Das unreine Gewissen

Ölkatastrophen zerstören Leben, und das lastet auf dem Menschen. Mit dem Waschen verölter Seevögel glaubt er, Buße zu tun

Amrum, November 1998. An den Stränden der nordfriesischen Ferieninsel kommt es zu hochdramatischen Szenen, die aus der Distanz fast komisch wirken. Aus dem brennenden Holzfrachter „Pallas", der etwa sechs Seemeilen südwestlich von Amrum auf Grund sitzt, laufen Diesel- und Schweröl aus. Hunderte verölter Eider- und Trauerenten versuchen, sich an den Strand zu retten. Dort werden sie schon erwartet. Von Jägern - und Wäschern.

Eine bizarre Situation, die aber lediglich widerspiegelt, was weltweit - und nicht ohne Heftigkeit - diskutiert wird: Handelt tierlieb und im Sinne des Tierschutzes, wer verölte Vögel wäscht, pflegt und wieder freilässt? Oder ist das bloß gut gemeinte Tierquälerei? Ist Abschießen der wahre Naturschutz?

Der Vogel als Symbol für Freiheit und Unabhängigkeit. Kein Wunder, dass uns der Öltod bei keiner anderen Tierart so stark bewegt wie bei den Vögeln. Wir werden die Bilder nicht los von den in zähes schwarzes Öl getauchten, hilflosen Seevögeln, die nach Schiffsunfällen massenhaft tot oder völlig geschwächt an den Küsten stranden.

Dabei sind von der weltweiten Ölpest auch viele andere Meeresbewohner betroffen. Denn Öl verklebt nicht nur das Federkleid der Meeresvögel, die daraufhin auskühlen und erfrieren können.
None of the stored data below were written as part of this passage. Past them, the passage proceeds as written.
(** * ChangeLog-Manager: a shallow embedding of [changelog.py]

    The development follows the source file top-down: the Python string
    primitives the program relies on, the clock and its formatting, the
    persisted documents, a state-and-exception monad standing for one
    process working on its files, the two classes [ChangelogConfig] and
    [ChangelogManager], and finally the properties of the specification. *)

From Stdlib Require Import ZArith Ascii String Decimal.
From stdpp Require Import gmap strings list fin_maps sorting.

Local Open Scope Z_scope.
Local Open Scope list_scope.

(** ** Python text

    A Python [str] is a sequence of Unicode code points; it is modelled as
    the list of their numbers.  Literals of the source are all ASCII in the
    parts modelled here and are written [u "..."] . *)

Abbreviation str := (list N).

Definition u (s : string) : str := N_of_ascii <$> list_ascii_of_string s.

(** [str.isspace] on one code point: the table of CPython's
    [_PyUnicode_IsWhitespace]. *)
Definition isspace (c : N) : bool :=
  ((9 <=? c) && (c <=? 13) || (28 <=? c) && (c <=? 32)
   || (c =? 133) || (c =? 160) || (c =? 5760)
   || (8192 <=? c) && (c <=? 8202)
   || (c =? 8232) || (c =? 8233) || (c =? 8239) || (c =? 8287)
   || (c =? 12288))%N.

(** Line boundaries of [str.splitlines]: CPython's [_PyUnicode_IsLinebreak]. *)
Definition islinebreak (c : N) : bool :=
  ((10 <=? c) && (c <=? 13) || (28 <=? c) && (c <=? 30)
   || (c =? 133) || (c =? 8232) || (c =? 8233))%N.

Fixpoint lstrip (s : str) : str :=
  match s with
  | c :: rest => if isspace c then lstrip rest else s
  | [] => []
  end.

Definition rstrip (s : str) : str := reverse (lstrip (reverse s)).

(** [s.strip()] *)
Definition strip (s : str) : str := rstrip (lstrip s).

(** [s.startswith(p)] *)
Fixpoint startswith (s p : str) : bool :=
  match p, s with
  | [], _ => true
  | _ :: _, [] => false
  | a :: p', b :: s' => (a =? b)%N && startswith s' p'
  end.

(** [p in s] for two strings: [p] occurs in [s] as a contiguous run. *)
Fixpoint contains (s p : str) : bool :=
  startswith s p ||
  match s with
  | [] => false
  | _ :: s' => contains s' p
  end.

(** [s.splitlines()]: [cur] is the line being read.  A carriage return
    followed by a line feed is one boundary; a last line without a
    terminator is kept unless it is empty. *)
Fixpoint splitlines_go (cur s : str) : list str :=
  match s with
  | [] => match cur with [] => [] | _ => [cur] end
  | c :: rest =>
      if islinebreak c then
        match rest with
        | c' :: rest' =>
            if ((c =? 13) && (c' =? 10))%N
            then cur :: splitlines_go [] rest'
            else cur :: splitlines_go [] rest
        | [] => [cur]
        end
      else splitlines_go (cur ++ [c]) rest
  end.

Definition splitlines (s : str) : list str := splitlines_go [] s.

(** [sep.join(parts)] *)
Fixpoint join (sep : str) (parts : list str) : str :=
  match parts with
  | [] => []
  | [p] => p
  | p :: rest => p ++ sep ++ join sep rest
  end.

(** [s.split(sep)] for a one-character separator: always at least one
    piece. *)
Fixpoint split_go (sep : N) (cur s : str) : list str :=
  match s with
  | [] => [cur]
  | c :: rest =>
      if (c =? sep)%N then cur :: split_go sep [] rest
      else split_go sep (cur ++ [c]) rest
  end.

Definition split (sep : N) (s : str) : list str := split_go sep [] s.

(** [s.split(sep, 1)] when [sep in s]: the text before the first
    separator and the text after it; [None] when there is no separator. *)
Fixpoint split1_go (sep : N) (cur s : str) : option (str * str) :=
  match s with
  | [] => None
  | c :: rest =>
      if (c =? sep)%N then Some (cur, rest)
      else split1_go sep (cur ++ [c]) rest
  end.

Definition split1 (sep : N) (s : str) : option (str * str) :=
  split1_go sep [] s.

(** Decimal digits of a number, and [%0wd] formatting. *)
Fixpoint uint_digits (d : Decimal.uint) : str :=
  match d with
  | Nil => []
  | D0 d => 48%N :: uint_digits d
  | D1 d => 49%N :: uint_digits d
  | D2 d => 50%N :: uint_digits d
  | D3 d => 51%N :: uint_digits d
  | D4 d => 52%N :: uint_digits d
  | D5 d => 53%N :: uint_digits d
  | D6 d => 54%N :: uint_digits d
  | D7 d => 55%N :: uint_digits d
  | D8 d => 56%N :: uint_digits d
  | D9 d => 57%N :: uint_digits d
  end.

Definition digits (n : N) : str := uint_digits (N.to_uint n).

Definition zpad (width : nat) (n : N) : str :=
  let d := digits n in
  replicate (width - length d)%nat 48%N ++ d.

(** The parts of Python's text handling that rest on the Unicode character
    database, which is not part of the program: case folding and the
    recognition and conversion of digits.  The development is parametric
    in them; [ascii_text] below is the instance that agrees with Python on
    ASCII text and serves the worked examples. *)
Class PythonText := {
  (** [s.lower()] *)
  lower : str → str;
  (** [s.isdigit()] *)
  isdigit : str → bool;
  (** [int(s)]; [None] stands for [ValueError] *)
  int : str → option Z
}.

Definition ascii_lower_char (c : N) : N :=
  if ((65 <=? c) && (c <=? 90))%N then (c + 32)%N else c.

Definition ascii_isdigit_char (c : N) : bool := ((48 <=? c) && (c <=? 57))%N.

Definition ascii_isdigit (s : str) : bool :=
  match s with
  | [] => false
  | _ => forallb ascii_isdigit_char s
  end.

Fixpoint ascii_int_go (acc : Z) (s : str) : option Z :=
  match s with
  | [] => Some acc
  | c :: rest =>
      if ascii_isdigit_char c
      then ascii_int_go (10 * acc + (Z.of_N c - 48)) rest
      else None
  end.

Definition ascii_int (s : str) : option Z :=
  match s with
  | [] => None
  | _ => ascii_int_go 0 s
  end.

Definition ascii_text : PythonText :=
  {| lower := fmap ascii_lower_char;
     isdigit := ascii_isdigit;
     int := ascii_int |}.

(** ** The clock

    [datetime.now()] returns a reading with microsecond resolution. *)

Record DateTime := {
  year : N; month : N; day : N;
  hour : N; minute : N; second : N;
  microsecond : N
}.

(** [dt.strftime("%Y%m%d%H%M%S%f")] *)
Definition strftime_compact (dt : DateTime) : str :=
  zpad 4 (year dt) ++ zpad 2 (month dt) ++ zpad 2 (day dt)
  ++ zpad 2 (hour dt) ++ zpad 2 (minute dt) ++ zpad 2 (second dt)
  ++ zpad 6 (microsecond dt).

(** [dt.strftime('%Y-%m-%d')] *)
Definition strftime_date (dt : DateTime) : str :=
  zpad 4 (year dt) ++ u "-" ++ zpad 2 (month dt) ++ u "-" ++ zpad 2 (day dt).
Es tötet bei direktem Kontakt Kleingetier wie Asseln ebenso wie Korallen und Krabben binnen Minuten. Geschlossene Muscheln können das Öl zwar ein paar Tage lang überleben, sich aber nirgends mehr festhalten. Meeresschildkröten, Krokodile, auch Robben sind gefährdet, besonders auf Grund der giftigen Bestandteile des in der Schifffahrt fast ausschließlich benutzten „Bunkeröls". Dieser Treibstoff, der nichts anderes ist als toxischer Sondermüll, schädigt auch Algen und Kleinstlebewesen.
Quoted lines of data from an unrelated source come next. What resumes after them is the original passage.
Lemma sheet_item_line_long (patterns : list regex) (line : pystr) :
  forall items,
    Forall (fun s => 3 < List.length s) items ->
    Forall (fun s => 3 < List.length s) (Sheets.item_line patterns items line).
Proof.
  induction patterns as [| p ps IH]; intros items H; cbn [Sheets.item_line]; [exact H |].
  cbv zeta.
  destruct (re_match flag_I p (strip line)) as [m |]; [| apply IH; exact H].
  destruct ((3 <? List.length (strip (group 1 m)))
            && negb (existsb (str_eqb (strip (group 1 m))) Sheets.skipped_names)) eqn:C;
    [| apply IH; exact H].
  apply IH. apply Forall_app. split; [exact H |].
  constructor; [| constructor].
  apply andb_prop in C. destruct C as [C _]. apply Nat.ltb_lt in C.
  rewrite !length_app. lia.
Qed.

Lemma sheet_items_long (text : pystr) :
  Forall (fun s => 3 < List.length s) (Sheets.find_items text).
Proof.
  unfold Sheets.find_items.
  assert (G : forall lines items,
             Forall (fun s => 3 < List.length s) items ->
             Forall (fun s => 3 < List.length s)
                    (fold_left (Sheets.item_line Sheets.item_patterns) lines items)).
  { induction lines as [| l ls IH]; intros items H; cbn [fold_left]; [exact H |].
    apply IH. apply sheet_item_line_long. exact H. }
  apply G. constructor.
Qed.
Es gibt allerdings auch die jeweils aktuelle, die öffentliche Wahrheit, die stark von den Medien bestimmt wird. Insofern ist das Gerangel um die Enten am Strand von Amrum ein Lehrstück. Am Anfang als naive Entenwäscher verspottet, standen die Ölvogelhelfer zunehmend im Mittelpunkt des Medieninteresses. Kamerateams drängelten sich um Waschschüsseln, Rotlichtkisten und Planschbecken, wo rund um die Uhr Enten gebürstet, gefüttert und verarztet wurden. Klar: Was waren schon Impressionen von Enten abschießenden Jägern gegen die Bilder der jungen Begeisterten, die mit Zahnbürste und Seife Entenköpfe putzen? So wurden Aktivisten zu Helden - und die Jäger von der Naturschutzbehörde zurückgepfiffen.
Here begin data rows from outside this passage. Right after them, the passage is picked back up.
Lemma lex_le_antisym a b : lex_le a b → lex_le b a → a = b.
Proof.
  destruct a as [da va], b as [db vb]. unfold lex_le. simpl. intros ? ?.
  f_equal; lia.
Qed.

Lemma priority_queue_pop_proper q1 q2 x1 q1' :
  q1 ≡ₚ q2 → priority_queue_pop q1 = Some (x1, q1') →
  ∃ q2', priority_queue_pop q2 = Some (x1, q2') ∧ q1' ≡ₚ q2'.
Proof.
  intros Hperm Hp1.
  destruct (priority_queue_pop q2) as [[x2 q2']|] eqn:Hp2.
  - pose proof (priority_queue_pop_perm _ _ _ Hp1) as He1.
    pose proof (priority_queue_pop_perm _ _ _ Hp2) as He2.
    pose proof (priority_queue_pop_lex_min _ _ _ Hp1) as Hm1.
    pose proof (priority_queue_pop_lex_min _ _ _ Hp2) as Hm2.
    assert (x1 = x2) as <-.
    { apply lex_le_antisym.
      - apply (proj1 (Forall_forall _ _) Hm1). rewrite Hperm, He2. by left.
      - apply (proj1 (Forall_forall _ _) Hm2). rewrite <- Hperm, He1. by left. }
    exists q2'. split; [done|]. apply (Permutation_cons_inv (a := x1)).
    by rewrite <- He1, <- He2.
  - apply priority_queue_pop_None in Hp2. subst q2.
    apply Permutation_nil_r in Hperm. by subst q1.
Qed.

Lemma cpp_drain_proper n q1 q2 :
  q1 ≡ₚ q2 → drain (PQ := cpp_priority_queue) n q1 = drain (PQ := cpp_priority_queue) n q2.
Proof.
  revert q1 q2. induction n as [|n IH]; intros q1 q2 Hperm; [done|].
  simpl. destruct (priority_queue_pop q1) as [[x1 q1']|] eqn:Hp1.
  - destruct (priority_queue_pop_proper _ _ _ _ Hperm Hp1) as (q2' & -> & Hperm').
    f_equal. by apply IH.
  - apply priority_queue_pop_None in Hp1. subst q1.
    apply Permutation_nil_l in Hperm. by subst q2.
Qed.

Lemma cpp_drain_lex_sorted n (q : list Entry.t) :
  length q ≤ n →
  drain (PQ := cpp_priority_queue) n q ≡ₚ q ∧
  lex_sorted (drain (PQ := cpp_priority_queue) n q).
Proof.
  revert q. induction n as [|n IH]; intros q Hlen.
  - destruct q; [|simpl in Hlen; lia]. split; [done|].
    intros i j a b _ Hi. simpl in Hi. by rewrite lookup_nil in Hi.
  - simpl. destruct (priority_queue_pop q) as [[x q']|] eqn:Hp.
    + pose proof (priority_queue_pop_perm _ _ _ Hp) as Hperm.
      pose proof (priority_queue_pop_lex_min _ _ _ Hp) as Hmin.
      destruct (IH q') as [IH1 IH2].
      { apply Permutation_length in Hperm. simpl in Hperm. lia. }
      split; [by rewrite Hperm, IH1|].
      assert (Hall : Forall (lex_le x) (x :: drain (PQ := cpp_priority_queue) n q')).
      { by rewrite IH1, <- Hperm. }
      intros [|i] [|j] a b Hij Hi Hj; simpl in *.
      * injection Hi as <-. injection Hj as <-. unfold lex_le. lia.
      * injection Hi as <-. apply Forall_cons in Hall as [_ Hall].
        by apply (Forall_lookup_1 _ _ _ _ Hall Hj).
      * lia.
      * apply (IH2 i j); [lia|done..].
    + apply priority_queue_pop_None in Hp. subst q. split; [done|].
      intros i j a b _ Hi. simpl in Hi. by rewrite lookup_nil in Hi.
Qed.

(** X3 ([Entry::operator<] under [std::priority_queue], C++): the sequence
    in which the C++ queue gives its entries back holds each entry pushed
    once, runs up in (distance, node id) order, and does not depend on the
    order in which the entries were pushed. *)
Theorem cpp_pop_order_independent (es : list Entry.t) :
  pop_order (PQ := cpp_priority_queue) es ≡ₚ es ∧
  lex_sorted (pop_order (PQ := cpp_priority_queue) es) ∧
  ∀ es', es ≡ₚ es' →
    pop_order (PQ := cpp_priority_queue) es = pop_order (PQ := cpp_priority_queue) es'.
Proof.
  unfold pop_order.
  destruct (push_all_laws (L := cpp_priority_queue_laws) es) as [_ Hel].
  simpl in Hel.
  destruct (cpp_drain_lex_sorted (length es) (push_all (PQ := cpp_priority_queue) es))
    as [H1 H2].
  { apply Permutation_length in Hel. lia. }
  split_and!; [by rewrite H1|done|].
  intros es' Hperm.
  destruct (push_all_laws (L := cpp_priority_queue_laws) es') as [_ Hel'].
  simpl in Hel'. rewrite (Permutation_length Hperm).
  apply cpp_drain_proper. by rewrite Hel, Hel'.
Qed.

Lemma cpp_pop_order_independent_witness :
  [Entry.mk 0 5; Entry.mk 0 3] ≡ₚ [Entry.mk 0 3; Entry.mk 0 5] ∧
  pop_order (PQ := cpp_priority_queue) [Entry.mk 0 5; Entry.mk 0 3] =
  pop_order (PQ := cpp_priority_queue) [Entry.mk 0 3; Entry.mk 0 5].
Proof.
  assert (H : [Entry.mk 0 5; Entry.mk 0 3] ≡ₚ [Entry.mk 0 3; Entry.mk 0 5])
    by apply Permutation_swap.
  split; [exact H|].
  exact (proj2 (proj2 (cpp_pop_order_independent [Entry.mk 0 5; Entry.mk 0 3])) _ H).
Defined.

(** * Further properties of the engine *)

Section Exact.
Context {Q : Type} {PQ : PriorityQueue Q} {L : PriorityQueueLaws PQ}.
Variable cmod : Z.
Variable g : Graph.t.
Variable B : Z.
Hypothesis g_ok : graph_in_bounds g.
Hypothesis B_range : (0 ≤ B ≤ U64_MAX)%Z.
Hypothesis weights_pos : positive_weights g.
Hypothesis weights_fit : no_overflow g B.

(** The loop ends with an empty queue, at a fixpoint of the relaxation. *)
Lemma main_loop_fixpoint src fuel (st r : State Q) :
  safe g st → inv_sp g B src st → main_loop cmod g B fuel st = Done r →
  inv_sp g B src r ∧ pq_elems (pq r) = [].
Proof.
  intros Hs Hinv Hrun.
  eapply (main_loop_ind cmod g B (λ s, safe g s ∧ inv_sp g B src s)
            (λ s, inv_sp g B src s ∧ pq_elems (pq s) = [])); [| |split; done|done].
  - intros s s' [Hss Hsi] Hb. split; [|by eapply loop_body_sp].
    destruct (loop_body_safe cmod g B s g_ok Hss) as (r' & Hr' & Hm).
    rewrite Hb in Hr'. injection Hr' as <-. tauto.
  - intros s s' [_ Hsi]. by apply loop_body_sp_exit.
Qed.

Lemma exact_unique src (d1 d2 : list Z) :
  exact_below g src B d1 → exact_below g src B d2 → d1 = d2.
Proof.
  intros [Hl1 H1] [Hl2 H2]. apply list_eq_same_length with (Graph.n g); [done..|].
  intros v x y _ Hx Hy.
  destruct (H1 v x Hx) as [[Hlt1 Hs1]|[-> Hf1]], (H2 v y Hy) as [[Hlt2 Hs2]|[-> Hf2]].
  - by eapply shortest_unique.
  - destruct Hs1 as [Hr1 _]. specialize (Hf2 _ Hr1). lia.
  - destruct Hs2 as [Hr2 _]. specialize (Hf1 _ Hr2). lia.
  - done.
Qed.

(** *** What the trace records of the settled nodes *)

Definition settled_but (st : State Q) (v : nat) (d : Z) (k : nat) : Prop :=
  (∀ v' d', EvPop d' v' true ∈ trace st → dist st !! v' = Some d') ∧
  (∀ nd, EvCand nd ∈ trace st →
     ∃ v' d' ei e, EvPop d' v' true ∈ trace st ∧ edge_at g v' ei e ∧
                   nd = (d' + Edge.w e)%Z) ∧
  (∀ v' d' ei e, EvPop d' v' true ∈ trace st → edge_at g v' ei e →
     EvCand (d' + Edge.w e) ∈ trace st ∨ (v' = v ∧ d' = d ∧ k ≤ ei)) ∧
  (∀ u du, dist st !! u = Some du → (du < B)%Z →
     Entry.mk du u ∈ pq_elems (pq st) ∨ EvPop du u true ∈ trace st) ∧
  (∀ d' v' f, EvPop d' v' f ∈ trace st → (d' < B)%Z).

Definition settled_inv (st : State Q) : Prop :=
  (∀ v' d', EvPop d' v' true ∈ trace st → dist st !! v' = Some d') ∧
  (∀ nd, EvCand nd ∈ trace st →
     ∃ v' d' ei e, EvPop d' v' true ∈ trace st ∧ edge_at g v' ei e ∧
                   nd = (d' + Edge.w e)%Z) ∧
  (∀ v' d' ei e, EvPop d' v' true ∈ trace st → edge_at g v' ei e →
     EvCand (d' + Edge.w e) ∈ trace st) ∧
  (∀ u du, dist st !! u = Some du → (du < B)%Z →
     Entry.mk du u ∈ pq_elems (pq st) ∨ EvPop du u true ∈ trace st) ∧
  (∀ d' v' f, EvPop d' v' f ∈ trace st → (d' < B)%Z).

Lemma elem_of_snoc {A} (l : list A) (x y : A) : x ∈ l ++ [y] ↔ x ∈ l ∨ x = y.
Proof. by rewrite elem_of_app, list_elem_of_singleton. Qed.

Lemma fresh_pop_in tr d v : EvPop d v true ∈ tr → d ∈ fresh_pops tr.
Proof.
  intros Hin. unfold fresh_pops. apply list_elem_of_omap.
  by exists (EvPop d v true).
Qed.

Lemma relax_edge_settled v d k e (st st' : State Q) :
  (0 ≤ d < B)%Z → edge_at g v k e → EvPop d v true ∈ trace st →
  Forall (λ x, x ≤ d)%Z (fresh_pops (trace st)) →
  settled_but st v d k → relax_edge cmod B d e st = Done st' →
  settled_but st' v d (S k).
Proof.
  intros Hd He Hcur Hle (J1 & J2 & J3 & J4 & J5) (dto & Hdto & H)%relax_edge_inv.
  cbv zeta in H.
  assert (Hin : e ∈ Graph.edges g).
  { destruct He as (? & ? & _ & _ & _ & He). by eapply list_elem_of_lookup_2. }
  destruct (candidate_exact g B weights_pos weights_fit d e Hd Hin) as [Hex Hgt].
  rewrite Hex in H. destruct H as (Htr & _ & H).
  assert (Hpops : ∀ d' v' f, EvPop d' v' f ∈ trace st' ↔ EvPop d' v' f ∈ trace st).
  { intros d' v' f. rewrite Htr, elem_of_snoc. split; [by intros [?|[=]]|by left]. }
  assert (Hcands : ∀ nd, EvCand nd ∈ trace st' ↔
                     EvCand nd ∈ trace st ∨ nd = (d + Edge.w e)%Z).
  { intros nd. rewrite Htr, elem_of_snoc.
    split; [intros [?|[= ->]]; [by left|by right]|intros [?| ->]; [by left|by right]]. }
  assert (Hel : ∀ x, x ∈ pq_elems (pq st) → x ∈ pq_elems (pq st')).
  { intros x Hx. destruct H as [(_ & _ & -> & _)|(_ & _ & -> & _)]; [|done].
    rewrite pq_push_elems. by right. }
  split_and!.
  - intros v' d' Hp. apply Hpops in Hp. pose proof (J1 _ _ Hp) as Hv'.
    destruct H as [(Hlt & -> & _)|(_ & -> & _)]; [|done].
    destruct (decide (Edge.to e = v')) as [<-|Hne]; [|by rewrite list_lookup_insert_ne].
    rewrite Hdto in Hv'. injection Hv' as ->.
    pose proof (proj1 (Forall_forall _ _) Hle _ (fresh_pop_in _ _ _ Hp)). simpl in *. lia.
  - intros nd [Hc| ->]%Hcands.
    + destruct (J2 _ Hc) as (v' & d' & ei & e' & Hp & He' & ->).
      exists v', d', ei, e'. by rewrite Hpops.
    + exists v, d, k, e. by rewrite Hpops.
  - intros v' d' ei e' Hp%Hpops He'.
    destruct (J3 _ _ _ _ Hp He') as [Hc|(-> & -> & Hk)].
    + left. apply Hcands. by left.
    + destruct (decide (ei = k)) as [->|Hne]; [|right; split_and!; [done..|lia]].
      left. apply Hcands. right.
      destruct He as (? & ? & _ & _ & _ & He), He' as (? & ? & _ & _ & _ & He').
      rewrite He in He'. by injection He' as <-.
  - intros u du Hu Hdu.
    destruct H as [(Hlt & Hdist & Hpq & _)|(_ & Hdist & _)]; rewrite Hdist in Hu.
    + destruct (decide (Edge.to e = u)) as [<-|Hne].
      * rewrite list_lookup_insert_eq in Hu by (by eapply lookup_lt_Some).
        injection Hu as <-. left. rewrite Hpq, pq_push_elems. by left.
      * rewrite list_lookup_insert_ne in Hu by done.
        destruct (J4 _ _ Hu Hdu) as [?|?]; [left; by apply Hel|right; by apply Hpops].
    + destruct (J4 _ _ Hu Hdu) as [?|?]; [left; by apply Hel|right; by apply Hpops].
  - intros d' v' f Hp%Hpops. by eapply J5.
Qed.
Nun ist Waschen im Zusammenhang mit der Ölpest keineswegs allein das Entfernen von Schmutz. Die Rettung verölter Vögel muss als symbolische Handlung verstanden werden. Es geht nicht allein um Tierliebe; es geht auch um Schuld. Der Zusammenhang zwischen Ölunfällen und dem Autofahren ist selbst schlichten Gemütern geläufig: Die Vögel sterben, damit wir Gas geben können.

Am einfachsten und konsequentesten ist die Reaktion der Amerikaner auf diese Verstrickung. In den USA ist das Vogelwaschen keine Spinnerei, sondern selbstverständlich. Klare Sache: Wir Menschen verölen die Vögel, also müssen wir sie auch wieder sauber machen. Seitdem 1990 vor Alaska die „Exxon Valdez" und vor der kalifornischen Küste die „American Hunter" verunglückten, reglementieren in den USA strenge Gesetze den Mineralöltransport. Kalifornien kassiert seither von der Erdölindustrie alljährlich Millionen von Dollar. Die kommen in einen Topf, aus dem Kriseninterventionen finanziert werden. Mit immensen Summen wurde eine Infrastruktur für die Versorgung verölter Seevögel aufgebaut. Kalifornien ist das Mekka der Vogelhelfer. Notdürftig ausgestattete, von akuten Geldsorgen geplagte und durch Mitleid oder Spott gekränkte deutsche Aktivisten fahren regelmäßig dorthin, um „aufzutanken".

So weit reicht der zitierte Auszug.